Task to carry out
Repeat exactly the lines of the entries below from the one with "(** * Writing" through the one with "match written with", both ends included, and nothing else.

§

(* ===== verification/WrapperFiles.v ===== *)
(** * Writing files (internal/wrapper: validator.go, tlskey.go)

    The atomic replacement of the config, the validation run of pg_doorman and
    the conversion of the TLS key. *)
From S2P Require Import Prelude GoStd Os Paths.
From stdpp Require Import options.
Open Scope Z_scope.

Definition CandidateSuffix : string := ".next.yaml".
Definition ValidateConfigFlag : string := "--test-config".

Section files.
  Context {PB : PgDoormanBinary} {CR : Crypto}.

(** The temporary file, written, synced and closed. *)
Definition write_tmp (tmp data : string) : M os unit :=
  _ ← OpenTrunc tmp 384;
  written ← try_ (Write tmp data);
  match written with
  | Err e => _ ← ignore (Close tmp); _ ← ignore (Remove tmp); throw e
  | Ok _ =>
      synced ← try_ (Sync tmp);
      match synced with
      | Err e => _ ← ignore (Close tmp); _ ← ignore (Remove tmp); throw e
      | Ok _ =>
          closed ← try_ (Close tmp);
          match closed with
          | Err e => _ ← ignore (Remove tmp); throw e
          | Ok _ => mret ()
          end
      end
  end.

Definition AtomicWrite (path data : string) : M os unit :=
  let tmp := path +:+ ".tmp" in
  _ ← write_tmp tmp data;
  Rename tmp path.

(** [NewBinaryConfigTester binary]: a run of [binary path --test-config]; a run
    that cannot start or outlives its deadline fails like a rejection. *)
Definition test_config (binary path : string) : M os unit := plain_call (λ w,
  match o_files w !! binary, o_files w !! path with
  | Some b, Some c =>
      if test_accepts (f_Data b) (f_Data c) then (Ok (), w)
      else (Err (Errorf "pg_doorman --test-config failed: %w: %s" []), w)
  | _, _ => (Err (Errorf "pg_doorman --test-config failed: %w: %s" []), w)
  end).

Definition parse_key (type bytes : string) : res string :=
  let wrap r := match r with
                | Ok k => Ok k
                | Err e => Err (Wrapf "cannot parse TLS key (%s): %w" [type] e)
                end in
  if decide (type = "PRIVATE KEY") then wrap (ParsePKCS8PrivateKey bytes)
  else if decide (type = "EC PRIVATE KEY") then wrap (ParseECPrivateKey bytes)
  else if decide (type = "RSA PRIVATE KEY") then wrap (ParsePKCS1PrivateKey bytes)
  else Err (Errorf "unsupported TLS key PEM type %q" [type]).

(** The PKCS#8 PEM of a key file. *)
Definition convert_key (srcPath data : string) : res string :=
  match pem_Decode data with
  | None => Err (Errorf "no PEM block in TLS key %s" [srcPath])
  | Some (type, bytes) =>
      key ← parse_key type bytes;
      match MarshalPKCS8PrivateKey key with
      | Err e => Err (Wrapf "cannot convert TLS key to PKCS#8: %w" [] e)
      | Ok der => Ok (pem_EncodeToMemory "PRIVATE KEY" der)
      end
  end.

Definition EnsurePKCS8Key (srcPath dstPath : string) : M os unit :=
  read ← try_ (ReadFile srcPath);
  match read with
  | Err e => throw (Wrapf "cannot read TLS key: %w" [] e)
  | Ok data =>
      out ← lift (convert_key srcPath data);
      let tmp := dstPath +:+ ".tmp" in
      _ ← WriteFile tmp out 384;
      Rename tmp dstPath
  end.
End files.

(** ** What they change *)
Section lemmas.
  Context {PB : PgDoormanBinary} {CR : Crypto}.

Lemma framed_test P b path : framed P (test_config b path).
Proof.
  apply framed_syscall; [done|]. intros w. destruct (o_files w !! b), (o_files w !! path); try done.
  by destruct (test_accepts _ _).
Qed.
Lemma quiet_test b path : quiet (test_config b path).
Proof.
  apply quiet_syscall; [done|]. intros w. destruct (o_files w !! b), (o_files w !! path); try done.
  by destruct (test_accepts _ _).
Qed.
Hint Resolve framed_test quiet_test : frames.

Lemma framed_write_tmp (P : string → Prop) tmp data : P tmp → framed P (write_tmp tmp data).
Proof. intros ?. unfold write_tmp. keep. Qed.
Lemma framed_AtomicWrite (P : string → Prop) path data : P path → P (path +:+ ".tmp") → framed P (AtomicWrite path data).
Proof. intros ??. unfold AtomicWrite. apply keeps_bind; [apply _|by apply framed_write_tmp|intros _; by apply framed_rename]. Qed.
Lemma quiet_AtomicWrite path data : quiet (AtomicWrite path data).
Proof. unfold AtomicWrite, write_tmp. keep. Qed.
Lemma framed_EnsurePKCS8Key (P : string → Prop) src dst : P dst → P (dst +:+ ".tmp") → framed P (EnsurePKCS8Key src dst).
Proof. intros ??. unfold EnsurePKCS8Key. keep. Qed.
Lemma quiet_EnsurePKCS8Key src dst : quiet (EnsurePKCS8Key src dst).
Proof. unfold EnsurePKCS8Key. keep. Qed.

(** ** Successful calls *)
Lemma syscall_ok {A} part (f : os → res A * os) w a w' :
  syscall part f w = (Ok a, w') → ∃ fs, f (set_faults fs w) = (Ok a, w').
Proof.
  unfold syscall. destruct (o_faults w) as [|[n|] fs] eqn:Hf; [|done|eauto].
  intros Hr. exists []. by destruct w; simpl in *; subst.
Qed.

Lemma Write_ok path data w w' :
  Write path data w = (Ok (), w') → o_files w' = o_files (append_file path data w).
Proof.
  intros (fs & [= <-])%syscall_ok. unfold append_file. simpl. by destruct (o_files w !! path).
Qed.
Lemma OpenTrunc_ok path mode w w' :
  OpenTrunc path mode w = (Ok (), w') → ∃ m, o_files w' = <[path := File "" m]> (o_files w).
Proof. intros (fs & Hr)%syscall_ok. case_decide; [|done]. injection Hr as <-. eauto. Qed.
Lemma Rename_ok src dst w w' :
  Rename src dst w = (Ok (), w') →
  ∃ f, o_files w !! src = Some f ∧ o_files w' = <[dst := f]> (delete src (o_files w)).
Proof.
  intros (fs & Hr)%syscall_ok. simpl in Hr. destruct (o_files w !! src) as [f|]; [|done].
  case_decide; [|done]. injection Hr as <-. eauto.
Qed.
Lemma Rename_err src dst w e w' : Rename src dst w = (Err e, w') → o_files w' = o_files w.
Proof.
  unfold Rename, plain_call, syscall. destruct (o_faults w) as [|[n|] fs].
  2: by intros [= _ <-].
  all: simpl; destruct (o_files w !! src); [case_decide|]; by intros [= _ <-].
Qed.
Lemma test_config_ok b path w w' :
  test_config b path w = (Ok (), w') → o_files w' = o_files w ∧
  ∃ fb fc, o_files w !! b = Some fb ∧ o_files w !! path = Some fc ∧ test_accepts (f_Data fb) (f_Data fc) = true.
Proof.
  intros (fs & Hr)%syscall_ok. simpl in Hr. destruct (o_files w !! b) as [fb|], (o_files w !! path) as [fc|]; try done.
  destruct (test_accepts _ _) eqn:Ht; [|done]. injection Hr as <-. eauto 10.
Qed.
Lemma ReadFile_ok path w data w' :
  ReadFile path w = (Ok data, w') → o_files w' = o_files w ∧ f_Data <$> o_files w !! path = Some data.
Proof.
  intros (fs & Hr)%syscall_ok. simpl in Hr. destruct (o_files w !! path) as [f|]; [|done].
  by injection Hr as <- <-.
Qed.
Lemma ReadFile_files path w r w' : ReadFile path w = (r, w') → o_files w' = o_files w.
Proof.
  unfold ReadFile, plain_call, syscall. destruct (o_faults w) as [|[n|] fs].
  all: try (simpl; destruct (o_files w !! path)). all: by intros [= _ <-].
Qed.
Lemma Sync_files path w r w' : Sync path w = (r, w') → o_files w' = o_files w.
Proof. unfold Sync, plain_call, syscall. destruct (o_faults w) as [|[n|] fs]; by intros [= _ <-]. Qed.
Lemma Close_files path w r w' : Close path w = (r, w') → o_files w' = o_files w.
Proof. unfold Close, plain_call, syscall. destruct (o_faults w) as [|[n|] fs]; by intros [= _ <-]. Qed.

Lemma write_tmp_ok tmp data w w' :
  write_tmp tmp data w = (Ok (), w') → f_Data <$> o_files w' !! tmp = Some data.
Proof.
  intros Hr. unfold write_tmp in Hr.
  apply bind_inv in Hr as [([] & w1 & Ho & Hr)|(e & _ & ?)]; [|done].
  apply OpenTrunc_ok in Ho as [m Ho].
  apply bind_inv in Hr as [(wr & w2 & Hw & Hr)|(e & _ & ?)]; [|done].
  apply try_inv in Hw as (? & [= <-] & Hw). destruct wr as [[]|e]; [|inv_run Hr; done].
  apply Write_ok in Hw. unfold append_file in Hw. rewrite Ho, lookup_insert_eq in Hw. simpl in Hw.
  apply bind_inv in Hr as [(sy & w3 & Hs & Hr)|(e & _ & ?)]; [|done].
  apply try_inv in Hs as (? & [= <-] & Hs). apply Sync_files in Hs. destruct sy as [[]|e]; [|inv_run Hr; done].
  apply bind_inv in Hr as [(cl & w4 & Hc & Hr)|(e & _ & ?)]; [|done].
  apply try_inv in Hc as (? & [= <-] & Hc). apply Close_files in Hc. destruct cl as [[]|e]; [|inv_run Hr; done].
  inv_run Hr. by rewrite Hc, Hs, Hw, lookup_insert_eq.
Qed.

Lemma app_neq path suffix : suffix ≠ "" → path ≠ path +:+ suffix.
Proof.
  intros Hs Heq. apply Hs. apply (f_equal String.length) in Heq. rewrite str_length_app in Heq.
  destruct suffix; [done|]. simpl in Heq. lia.
Qed.

(** A file outside the frame of a call keeps its content. *)
Lemma framed_lookup {A} (P : string → Prop) (m : M os A) w r w' k :
  framed P m → m w = (r, w') → ¬ P k → o_files w' !! k = o_files w !! k.
Proof. intros Hm Hr Hk. destruct (Hm _ _ _ Hr) as [Hf _]. by apply Hf. Qed.

Lemma AtomicWrite_ok path data w w' :
  AtomicWrite path data w = (Ok (), w') → f_Data <$> o_files w' !! path = Some data.
Proof.
  intros [([] & w1 & Hc & Hr)|(e & _ & ?)]%bind_inv; [|done].
  apply write_tmp_ok in Hc. apply Rename_ok in Hr as (f & Hf & ->). rewrite lookup_insert_eq. simpl.
  by rewrite Hf in Hc.
Qed.

(** ** Calls that are not made to fail *)
Lemma no_fault {A} part (f : os → res A * os) w : o_faults w = [] → syscall part f w = f w.
Proof. unfold syscall. by intros ->. Qed.
Lemma no_fault_try {A} part (f : os → res A * os) w a w' :
  o_faults w = [] → f w = (Ok a, w') → try_ (syscall part f) w = (Ok (Ok a), w').
Proof. intros Hf Hr. unfold try_. by rewrite no_fault, Hr. Qed.

Lemma bind_run {A B} (m : M os A) (f : A → M os B) w a w1 : m w = (Ok a, w1) → (m ≫= f) w = f a w1.
Proof. unfold mbind, M_bind. by intros ->. Qed.

Lemma set_files_id f w : set_files f w = Os f (o_dirs w) (o_faults w) (o_temps w) (o_network w)
  (o_metrics w) (o_clock w) (o_procs w) (o_signals w) (o_process w).
Proof. done. Qed.

Lemma write_tmp_runs tmp data w :
  o_faults w = [] → Dir tmp ∈ o_dirs w →
  ∃ m, write_tmp tmp data w = (Ok (), set_files (<[tmp := File data m]> (o_files w)) w).
Proof.
  intros Hf Hd. unfold write_tmp. eexists.
  erewrite bind_run; [|unfold OpenTrunc, plain_call; rewrite no_fault by done; by rewrite decide_True].
  cbv beta. erewrite bind_run; [|apply no_fault_try; [done|]; unfold append_file; cbn [o_files set_files];
    rewrite lookup_insert_eq; reflexivity].
  cbv beta iota. erewrite bind_run; [|by apply no_fault_try]. cbv beta iota.
  erewrite bind_run; [|by apply no_fault_try]. cbv beta iota. unfold mret, M_ret. f_equal.
  unfold set_files; simpl. by rewrite insert_insert_eq.
Qed.

Lemma Rename_runs src dst f w :
  o_faults w = [] → o_files w !! src = Some f → Dir dst ∈ o_dirs w →
  Rename src dst w = (Ok (), set_files (<[dst := f]> (delete src (o_files w))) w).
Proof. intros Hf Hs Hd. unfold Rename, plain_call. rewrite no_fault by done. by rewrite Hs, decide_True. Qed.

Lemma AtomicWrite_runs path data w :
  o_faults w = [] → Dir (path +:+ ".tmp") ∈ o_dirs w → Dir path ∈ o_dirs w →
  ∃ w', AtomicWrite path data w = (Ok (), w') ∧ o_faults w' = [] ∧ o_dirs w' = o_dirs w ∧
    o_metrics w' = o_metrics w ∧ f_Data <$> o_files w' !! path = Some data ∧
    ∀ k, k ≠ path → k ≠ path +:+ ".tmp" → o_files w' !! k = o_files w !! k.
Proof.
  intros Hf Ht Hd. unfold AtomicWrite. destruct (write_tmp_runs (path +:+ ".tmp") data w Hf Ht) as [m Hm].
  erewrite bind_run by exact Hm. cbv beta.
  rewrite (Rename_runs _ _ (File data m)); [|done|apply lookup_insert_eq|done].
  eexists. split; [reflexivity|]. simpl. split_and!; [done..|by rewrite lookup_insert_eq|].
  intros k ??. by rewrite lookup_insert_ne, lookup_delete_ne, lookup_insert_ne.
Qed.

(** C37 — [AtomicWrite] is atomic: whatever system call fails, and however many
    bytes a failing write wrote, the target holds its old content or exactly the
    data, the latter whenever the call succeeds; no file but the target and its
    temporary changes. *)
Theorem AtomicWrite_atomic path data w r w' :
  AtomicWrite path data w = (r, w') →
  match r with
  | Ok _ => f_Data <$> o_files w' !! path = Some data
  | Err _ => o_files w' !! path = o_files w !! path
  end ∧
  ∀ k, k ≠ path → k ≠ path +:+ ".tmp" → o_files w' !! k = o_files w !! k.
Proof.
  intros Hr. split.
  2: { intros k ??. eapply (framed_lookup (λ k, k = path ∨ k = path +:+ ".tmp")); [|done|naive_solver].
       apply framed_AtomicWrite; auto. }
  unfold AtomicWrite in Hr. set (tmp := path +:+ ".tmp") in *.
  assert (path ≠ tmp) as Hne by (by apply app_neq).
  apply bind_inv in Hr as [([] & w1 & Hc & Hr)|(e & Hc & ->)].
  - destruct r as [[]|e].
    + apply write_tmp_ok in Hc. apply Rename_ok in Hr as (f & Hf & ->). rewrite lookup_insert_eq. simpl.
      by rewrite Hf in Hc.
    + apply Rename_err in Hr as ->. eapply (framed_lookup (λ k, k = tmp)); [by apply framed_write_tmp|done|done].
  - eapply (framed_lookup (λ k, k = tmp)); [by apply framed_write_tmp|done|done].
Qed.
End lemmas.

#[export] Hint Resolve framed_test quiet_test framed_AtomicWrite quiet_AtomicWrite
  framed_EnsurePKCS8Key quiet_EnsurePKCS8Key : frames.

(** A write torn after three bytes. *)
Lemma AtomicWrite_atomic_witness :
  let w := Os {[ "/tmp/c" := File "old" 384 ]} {[ "/tmp" ]} [None; Some 3%nat] [] [] zero_metrics 0 [] []
             {| p_cmd := None; p_adoptedPid := 0; p_upgradeRequested := false; p_upgradeRequestedAt := 0 |} in
  let w' := (AtomicWrite "/tmp/c" "new content" w).2 in
  o_files w' !! "/tmp/c" = Some (File "old" 384).
Proof.
  intros w w'.
  destruct (AtomicWrite_atomic "/tmp/c" "new content" w (AtomicWrite "/tmp/c" "new content" w).1 w'
    (surjective_pairing _)) as [H _].
  vm_compute in H. exact H.
Defined.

§

Reply
(** * Writing files (internal/wrapper: validator.go, tlskey.go)

    The atomic replacement of the config, the validation run of pg_doorman and
    the conversion of the TLS key. *)
From S2P Require Import Prelude GoStd Os Paths.
From stdpp Require Import options.
Open Scope Z_scope.

Definition CandidateSuffix : string := ".next.yaml".
Definition ValidateConfigFlag : string := "--test-config".

Section files.
  Context {PB : PgDoormanBinary} {CR : Crypto}.

(** The temporary file, written, synced and closed. *)
Definition write_tmp (tmp data : string) : M os unit :=
  _ ← OpenTrunc tmp 384;
  written ← try_ (Write tmp data);
  match written with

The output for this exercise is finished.